▽
Lemma scheduler_pass_reaches run : comes_back run → ∀ n i found c s j,
  (i + n = NPROC)%nat → held c = [] → length (ps_proc s) = NPROC → states s !! j = Some RUNNABLE → (i ≤ j)%nat →
  ∃ c1 s1, held c1 = [LK_proc j] ∧ ps_cur s1 = Some j ∧ states s1 !! j = Some RUNNING ∧ length (ps_proc s1) = NPROC ∧
    scheduler_pass run n i found c s = (run j ;;; sched_back j ;;; scheduler_pass run (NPROC - S j) (S j) true) c1 s1.
Proof.
  intros Hrun n. induction n as [|n IH]; intros i found c s j Hn Hc Hlen Hj Hij.
  { apply states_lt in Hj. lia. }
  pose proof (states_lt _ _ _ Hj) as Hlt. destruct (lookup_lt_is_Some_2 (ps_proc s) i) as [p Hp]; [lia|].
  destruct (decide (i = j)) as [->|Hne].
  - assert (p_state p = RUNNABLE) by (unfold states in Hj; rewrite list_lookup_fmap, Hp in Hj; by injection Hj).
    cbn [scheduler_pass]. unfold kbind at 1. rewrite (sched_pick_run j c s p) by (done || rewrite Hc; set_solver).
    rewrite decide_True by done. destruct (states_set_state j RUNNING c s) as [_ Es].
    exists (set_held (LK_proc j :: held c) c), (set_cur (Some j) (set_procs (alter (set_state RUNNING) j (ps_proc s)) s)).
    split; [cbn; by rewrite Hc|]. split; [done|]. split; [|split; [cbn; by rewrite length_alter|by replace (NPROC - S j)%nat with n by lia]].
    assert (E : <[j:=RUNNING]> (states s) !! j = Some RUNNING) by (apply list_lookup_insert_eq; by eapply lookup_lt_Some).
    rewrite <- Es in E. exact E.
  - destruct (scheduler_slot run n i found c s p Hrun Hc Hlen Hp) as (c1 & s1 & -> & Hc1 & Hlen1 & Hk).
    apply IH; [lia|done|done|by apply Hk|lia].
Qed.

(** *** Exit *)

Definition has_child (me : nat) (l : list proc) : bool :=
  existsb (λ q, bool_decide (p_parent q = Some me)) l.

(** Slot [j] when the children of [p] among the first [n] slots have been given to [ini]: [kids] tells whether
    there was one, for which [ini] was woken. *)
Definition reparented (p ini : nat) (cur : option nat) (n : nat) (kids : bool) (j : nat) q : proc :=
  let q1 := if decide (p_parent q = Some p ∧ (j < n)%nat) then set_parent (Some ini) q else q in
  if kids then wake_slot (CH_proc ini) cur j q1 else q1.

Lemma woken_by_parent ch x q : woken_by ch (set_parent x q) = set_parent x (woken_by ch q).
Proof. unfold woken_by. cbn. by case_decide. Qed.

Lemma wake_slot_twice ch cur j q : wake_slot ch cur j (wake_slot ch cur j q) = wake_slot ch cur j q.
Proof. unfold wake_slot, woken_by. repeat case_decide; done. Qed.

Lemma wake_slot_parent ch cur j x q : wake_slot ch cur j (set_parent x q) = set_parent x (wake_slot ch cur j q).
Proof. unfold wake_slot. case_decide; [done|]. apply woken_by_parent. Qed.

Lemma wake_slot_keeps ch cur j q : p_parent (wake_slot ch cur j q) = p_parent q.
Proof. unfold wake_slot, woken_by. by repeat case_decide. Qed.

Lemma reparented_skip (p : nat) ini cur n kids j q :
  (j ≠ n ∨ p_parent q ≠ Some p) → reparented p ini cur (S n) kids j q = reparented p ini cur n kids j q.
Proof.
  intros Hne. unfold reparented.
  replace (if decide (p_parent q = Some p ∧ (j < S n)%nat) then set_parent (Some ini) q else q)
    with (if decide (p_parent q = Some p ∧ (j < n)%nat) then set_parent (Some ini) q else q); [done|].
  destruct (decide (p_parent q = Some p ∧ (j < n)%nat)), (decide (p_parent q = Some p ∧ (j < S n)%nat)); try done; exfalso; naive_solver lia.
Qed.

Lemma reparented_wake (p : nat) ini cur n kids j q :
  wake_slot (CH_proc ini) cur j (reparented p ini cur n kids j q) = reparented p ini cur n true j q.
Proof. unfold reparented. destruct kids; [|done]. apply wake_slot_twice. Qed.

Lemma reparented_child (p : nat) ini cur n kids q :
  p_parent q = Some p →
  wake_slot (CH_proc ini) cur n (set_parent (Some ini) (reparented p ini cur n kids n q)) = reparented p ini cur (S n) true n q.
Proof.
  intros Hp. unfold reparented. rewrite decide_False by lia. rewrite decide_True by (split; [done|lia]).
  destruct kids; [|done]. by rewrite !wake_slot_parent, wake_slot_twice.
Qed.

Lemma has_child_take (p n : nat) l q : l !! n = Some q →
  has_child p (take (S n) l) = has_child p (take n l) || bool_decide (p_parent q = Some p).
Proof. intros E. unfold has_child. rewrite (take_S_r _ _ _ E), existsb_app. simpl. by rewrite orb_false_r. Qed.

Definition reparent_to (p ini : nat) (cur : option nat) (n : nat) (l : list proc) : list proc :=
  imap (reparented p ini cur n (has_child p (take n l))) l.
△
Work instruction:
Within the records, count the lines that include the word "repeat". Answer with the number only.

Result for this exercise:
2